(** C4.  When [PORT] is set to a string that [int] does not accept, startup
    raises the [ValueError] of the conversion right after the environment
    is read: [run] is not called, on port 8000 or any other.  The default
    8000 is what [os.environ.get] returns only when [PORT] is unset. *)
Theorem unparsable_port_raises (w : World) (s : string)
    (Hset : environ w !! "PORT" = Some s)
    (Hbad : parse_int s = None) :
  App.main "__main__" w = (Raise (ValueError s), with_trace w [EnvironGet "PORT"]) /\
  runs (new_events "__main__" w) = [] /\
  (forall env : gmap string string,
     dict_get env "PORT" (PyInt 8000) = PyInt 8000 <-> env !! "PORT" = None).
Proof.
  split; [|split].
  - rewrite main_run, (resolved_port_set w s Hset), Hbad. reflexivity.
  - rewrite new_events_main, (resolved_port_set w s Hset), Hbad. reflexivity.
  - exact default_only_when_unset.
Qed.

Lemma unparsable_port_raises_witness :
  App.main "__main__" w_abc
    = (Raise (ValueError "abc"), with_trace w_abc [EnvironGet "PORT"]) /\
  runs (new_events "__main__" w_abc) = [].
Proof.
  destruct (unparsable_port_raises w_abc "abc") as (Hm & Hr & _);
    [reflexivity | reflexivity |].
  split; [exact Hm | exact Hr].
Defined.

(** C6.  Run as the main program, the module reads the environment exactly
    once, for [PORT], before anything else; [run] is called at most once,
    after that read, so the port it was given is never replaced; and
    nothing writes the environment: it is the same after the whole run,
    requests included, as before, and no request handled by the
    application changes it. *)
Theorem port_read_once (w : World) :
  environ (snd (App.main "__main__" w)) = environ w /\
  (exists evs : list Event,
     new_events "__main__" w = EnvironGet "PORT" :: evs /\
     env_reads evs = [] /\
     (length (runs evs) <= 1)%nat) /\
  (forall (name : string) (req : Request) (w0 : World),
     environ (snd (Flask.wsgi_app (App.app name) req w0)) = environ w0).
Proof.
  split; [|split].
  - rewrite main_run. destruct (resolved_port w) as [p|e]; [|reflexivity].
    destruct (bind_error w "0.0.0.0" p); reflexivity.
  - rewrite new_events_main. destruct (resolved_port w) as [p|e].
    + destruct (bind_error w "0.0.0.0" p) as [e|].
      * exists [Run "0.0.0.0" p]. repeat split; simpl; lia.
      * exists (Run "0.0.0.0" p :: map (handled w) (incoming w)).
        split; [reflexivity|]. simpl.
        rewrite env_reads_handled, runs_handled. split; [reflexivity|simpl; lia].
    + exists []. repeat split; simpl; lia.
  - intros name req w0. rewrite wsgi_app_answer. reflexivity.
Qed.

(** C7.  A failure of startup reaches the caller as the very exception that
    was raised, and nothing is tried again: when the port conversion raises
    [e], the module raises [e] having only read the environment; when the
    conversion gives [p] and the bind of 0.0.0.0:[p] raises [e], the module
    raises [e] after a single call of [run].  Conversely the module raises
    nothing of its own: an exception it ends with is the one the conversion
    or the bind raised. *)
Theorem startup_failure_propagates (w : World) (e : exn) :
  (resolved_port w = Raise e ->
     App.main "__main__" w = (Raise e, with_trace w [EnvironGet "PORT"])) /\
  (forall p : Z,
     resolved_port w = Ok p ->
     bind_error w "0.0.0.0" p = Some e ->
     App.main "__main__" w
       = (Raise e, with_trace w [EnvironGet "PORT"; Run "0.0.0.0" p])) /\
  (fst (App.main "__main__" w) = Raise e ->
     resolved_port w = Raise e \/
     exists p : Z, resolved_port w = Ok p /\ bind_error w "0.0.0.0" p = Some e).
Proof.
  split; [|split].
  - intros Hp. rewrite main_run, Hp. reflexivity.
  - intros p Hp Hb. rewrite main_run, Hp, Hb. reflexivity.
  - rewrite main_run. destruct (resolved_port w) as [p|e'].
    + destruct (bind_error w "0.0.0.0" p) as [e'|] eqn:Hb; simpl; intros H.
      * right. exists p. split; [reflexivity | congruence].
      * discriminate.
    + simpl. intros H. left. congruence.
Qed.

....

_Task to complete_
Only the lines from the one bearing "exists p : Z, resolved_port" through the end of the entries above belong in the answer, each one exactly as given.

_Answer space_
     exists p : Z, resolved_port w = Ok p /\ bind_error w "0.0.0.0" p = Some e).
Proof.
  split; [|split].
  - intros Hp. rewrite main_run, Hp. reflexivity.
  - intros p Hp Hb. rewrite main_run, Hp, Hb. reflexivity.
  - rewrite main_run. destruct (resolved_port w) as [p|e'].
    + destruct (bind_error w "0.0.0.0" p) as [e'|] eqn:Hb; simpl; intros H.
      * right. exists p. split; [reflexivity | congruence].
      * discriminate.
    + simpl. intros H. left. congruence.
Qed.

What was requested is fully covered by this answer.